Work instruction:
Find the line that contains "destruct fuel as". Restate it and each following line exactly, through the end of the records.

════════════════

(* ===== verification/TrieUpdate.v ===== *)
(** * Inserting and deleting

    On a node that stands for a well-formed tree, [insert] and [delete] succeed and
    return a node for a well-formed tree with the one value changed. *)

From S2P Require Import Prelude Interfaces StateTypes Hex VmData Rlp RlpLayout RlpStream.
From S2P Require Import RlpRead RlpRaw TrieCodec TrieNode TrieTree TrieEdit TrieEnc TrieRep.

Section Update.
Variable keccak : bytes → hash.
Variable odb : option kvstore.
Variable gen : Z.
#[local] Abbreviation rep := (rep keccak (default ∅ odb)).
#[local] Abbreviation insert_node := (insert_node odb gen).
#[local] Abbreviation delete_node := (delete_node odb gen).

#[local] Instance nil_node_dec (n : node) : Decision (n = nilNode).
Proof. destruct n; [by left|right; done..]. Defined.

(** ** Insertion *)

Definition attach_node (k : bytes) (n : node) : node := match k with [] => n | _ => shortNode k n (newFlag gen) end.

Lemma insert_nil fuel prefix key value : insert_node (S fuel) nilNode prefix key value = rok (true, attach_node key value).
Proof. by destruct key, value. Qed.

Lemma rep_attach k n t : rep false n t → rep false (attach_node k n) (attach k t).
Proof. intros H. destruct k; [done|]. by constructor. Qed.

Lemma rep_branch top x y a b ta tb :
  x ≠ y → (idx x ≤ 16)%nat → (idx y ≤ 16)%nat → rep false a ta → rep false b tb →
  rep top (fullNode (set_child (set_child (replicate 17 nilNode) y b) x a) (newFlag gen)) (TFull (branch x y ta tb)).
Proof.
  intros Hne Hx Hy Ha Hb. assert (H0 : rep top (fullNode (replicate 17 nilNode) (newFlag gen)) (TFull (replicate 17 TNil))).
  { constructor; [done| |done]. intros i n t Hn Ht. apply lookup_replicate in Hn as [-> _], Ht as [-> _]. constructor. }
  unfold branch. eapply (rep_full_set _ _ _ _ (newFlag gen)); [|done|done]. eapply rep_full_set; done.
Qed.

(** The result of an insertion at a position of kind [d]. *)
Record inserted (top d : bool) (L : nat) (key v : bytes) (t : tree) (dirty : bool) (n' : node) (t' : tree) : Prop := {
  ins_rep : rep top n' t';
  ins_wf : wf d L t';
  ins_get : updated d key v t t';
  ins_same : dirty = false → t' = t;
  ins_shape : t ≠ TNil → is_short t = false → is_short t' = false
}.

(** Nothing changed: the old node is returned. *)
Lemma inserted_same top d L key v t n n' t' :
  rep top n t → inserted top d L key v t false n' t' → inserted top d L key v t false n t.
Proof. intros Hr [H1 H2 H3 H4 H5]. specialize (H4 eq_refl). subst. by constructor. Qed.

Lemma split_wf L c x ra y rb t v :
  x ≠ y → wf false L (TShort (c ++ y :: rb) t) → keyat false (c ++ x :: ra) → (length (c ++ x :: ra) ≤ L)%nat → value_ok v →
  (idx x ≤ 16)%nat ∧ (idx y ≤ 16)%nat ∧ path false c ∧
  wf false (L - length c) (TFull (branch x y (attach ra (TValue v)) (attach rb t))).
Proof.
  intros Hne Hw Hk Hl Hv. inversion Hw as [|d' ? ? ? Hnn Hp Hlk Hs Ht|]; subst. apply path_app in Hp as [Hc Hy]; [|done].
  assert (Hkx := keyat_path_inv false c (x :: ra) Hc Hk). assert (Hx := Hkx). apply keyat_cons in Hx as [Hx _].
  assert ((idx y ≤ 16)%nat) by (apply path_cons in Hy as [(?&_)|[? _]]; lia). rewrite !length_app in *. cbn [length] in *.
  split_and!; [done..|]. apply wf_branch; [done..|lia| |].
  - apply (wf_attach_child true x ra (TValue v) 0); [done|by constructor|done|lia].
  - eapply wf_attach_child; [done..|lia].
Qed.

Lemma wf_attach_full c L cs : path false c → wf false (L - length c) (TFull cs) → (length c ≤ L)%nat → wf false L (attach c (TFull cs)).
Proof.
  intros Hc Hw Hl. destruct c as [|z c]; [by rewrite Nat.sub_0_r in Hw|]. by eapply (wf_short false).
Qed.

(** Calls with [fuel] insert correctly. *)
Definition inserts (fuel : nat) : Prop := ∀ top n t d L prefix key v,
  rep top n t → wf0 d L t → Z.of_nat L ≤ 2 ^ 32 → keyat d key → (length key ≤ L)%nat → value_ok v → (steps n key ≤ fuel)%nat →
  ∃ dirty n' t', insert_node fuel n prefix key (valueNode v) = rok (dirty, n') ∧ inserted top d L key v t dirty n' t'.

Lemma insert_at_value fuel top n t L prefix v :
  rep top n t → wf0 true L t → value_ok v →
  ∃ dirty n' t', insert_node (S fuel) n prefix [] (valueNode v) = rok (dirty, n') ∧ inserted top true L [] v t dirty n' t'.
Proof.
  intros Hr Hw Hv. assert (Hu : ∀ t, updated true [] v t (TValue v)) by (intros t' key' ->; by rewrite decide_True by done).
  destruct Hw as [->|(v' & -> & Hv')%wf_true]; inversion Hr; subst; try done.
  - do 3 eexists. split; [done|]. constructor; [constructor|by constructor|apply Hu|done|done].
  - cbn [TrieNode.insert_node]. do 3 eexists. split; [done|]. constructor; [constructor|by constructor|apply Hu| |done].
    intros E. apply negb_false_iff, bool_decide_eq_true in E. by subst.
Qed.

Lemma drop_mid (c : bytes) z r : drop (S (length c)) (c ++ z :: r) = r.
Proof. rewrite drop_app_ge by lia. by replace (S (length c) - length c)%nat with 1%nat by lia. Qed.

(** The keys part: a branch is put in. *)
Lemma insert_split fuel top k0 krest n f t L prefix v c x ra y rb :
  k0 :: krest = c ++ x :: ra → x ≠ y → prefixLen (k0 :: krest) (c ++ y :: rb) = length c →
  rep false n t → wf false L (TShort (c ++ y :: rb) t) → keyat false (c ++ x :: ra) → (length (c ++ x :: ra) ≤ L)%nat → value_ok v →
  ∃ n' t', insert_node (S (S fuel)) (shortNode (c ++ y :: rb) n f) prefix (k0 :: krest) (valueNode v) = rok (true, n') ∧
    inserted top false L (c ++ x :: ra) v (TShort (c ++ y :: rb) t) true n' t'.
Proof.
  intros Ea Hd El Hr Hw Hk Hl Hv. destruct (split_wf L c x ra y rb t v Hd Hw Hk Hl Hv) as (Hx & Hy & Hpc & Hwb).
  inversion Hw as [|d ? ? ? _ Hp _ _ _|]; subst. remember (S fuel) as fuel' eqn:Ef. cbn [TrieNode.insert_node]. subst fuel'. rewrite El, Ea, (length_app c (y :: rb)).
  rewrite decide_False by (cbn [length]; lia). rewrite key_at_mid. rstep. rewrite !insert_nil. rstep. rewrite key_at_mid. rstep.
  rewrite !drop_mid, take_app_length.
  assert (Hb : ∀ top', rep top' (fullNode (set_child (set_child (replicate 17 nilNode) y (attach_node rb n)) x (attach_node ra (valueNode v))) (newFlag gen))
    (TFull (branch x y (attach ra (TValue v)) (attach rb t)))).
  { intros top'. apply rep_branch; [done..|apply rep_attach; constructor|by apply rep_attach]. }
  rewrite length_app in Hl. exists (if decide (length c = 0%nat) then fullNode (set_child (set_child (replicate 17 nilNode) y (attach_node rb n)) x (attach_node ra (valueNode v))) (newFlag gen)
    else shortNode c (fullNode (set_child (set_child (replicate 17 nilNode) y (attach_node rb n)) x (attach_node ra (valueNode v))) (newFlag gen)) (newFlag gen)).
  exists (attach c (TFull (branch x y (attach ra (TValue v)) (attach rb t)))). split; [by destruct c|].
  constructor; [|by apply wf_attach_full; [| |lia]|by eapply updated_split|done|done].
  destruct c as [|z c]; [apply Hb|]. by constructor.
Qed.

Lemma insert_short fuel top k0 krest k n f t L prefix v :
  inserts fuel → rep top (shortNode k n f) (TShort k t) → rep false n t → wf false L (TShort k t) → Z.of_nat L ≤ 2 ^ 32 →
  keyat false (k0 :: krest) → (length (k0 :: krest) ≤ L)%nat → value_ok v → (steps (shortNode k n f) (k0 :: krest) ≤ S fuel)%nat →
  ∃ dirty n' t', insert_node (S fuel) (shortNode k n f) prefix (k0 :: krest) (valueNode v) = rok (dirty, n') ∧
    inserted top false L (k0 :: krest) v (TShort k t) dirty n' t'.
Proof.
  intros IH Hr Hn Hw HL Hk Hl Hv Hf. assert (Hw2 := Hw). inversion Hw2 as [|d ? ? ? Hne Hp Hlk Hsh Hc|]; subst.
  destruct (prefixLen_split (k0 :: krest) k) as (c & ra & rb & Ea & Eb & El & Hd). subst k. destruct rb as [|y rb].
  - cbn [TrieNode.insert_node]. rewrite El. rewrite Ea in *. rewrite app_nil_r in *. rewrite decide_True by done.
    rewrite drop_app_length, take_app_length. rewrite length_app in Hl.
    destruct (IH false n t d (L - length c)%nat (prefix ++ c) ra v) as (dirty & n' & t' & E & Hi);
      [done|by right|lia|by eapply keyat_path_inv|lia|done| |].
    { unfold steps in *. cbn [is_hash] in Hf. rewrite length_app in Hf. destruct c; [done|]. cbn [length] in Hf. destruct (is_hash n); lia. }
    rewrite E. rstep. pose proof Hi as [I1 I2 I3 I4 I5]. destruct dirty; cbn [negb].
    + do 3 eexists. split; [done|]. constructor; [by constructor| |by apply (updated_short d)|done|done].
      eapply wf_short; [done..| |done]. apply I5; [by eapply wf_not_nil|done].
    + rewrite (I4 eq_refl) in I3. do 3 eexists. split; [done|]. by constructor; [|..|by apply (updated_short d)| |].
  - destruct ra as [|x ra].
    { exfalso. rewrite Ea, app_nil_r in Hk. destruct Hk as (ns & Hns & ->). apply path_app in Hp as [(ms & Hms & E) _]; [|done].
      subst ms. apply Forall_app in Hms as [_ Hms]. by inversion Hms. }
    destruct fuel as [|fuel]; [unfold steps in Hf; cbn [length is_hash] in Hf; lia|].
    rewrite Ea in Hk, Hl. destruct (insert_split fuel top k0 krest n f t L prefix v c x ra y rb) as (n' & t' & E & Hi); [done..|].
    exists true, n', t'. split; [exact E|]. by rewrite Ea.
Qed.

════════════════

Answer to this problem:
    destruct fuel as [|fuel]; [unfold steps in Hf; cbn [length is_hash] in Hf; lia|].
    rewrite Ea in Hk, Hl. destruct (insert_split fuel top k0 krest n f t L prefix v c x ra y rb) as (n' & t' & E & Hi); [done..|].
    exists true, n', t'. split; [exact E|]. by rewrite Ea.
Qed.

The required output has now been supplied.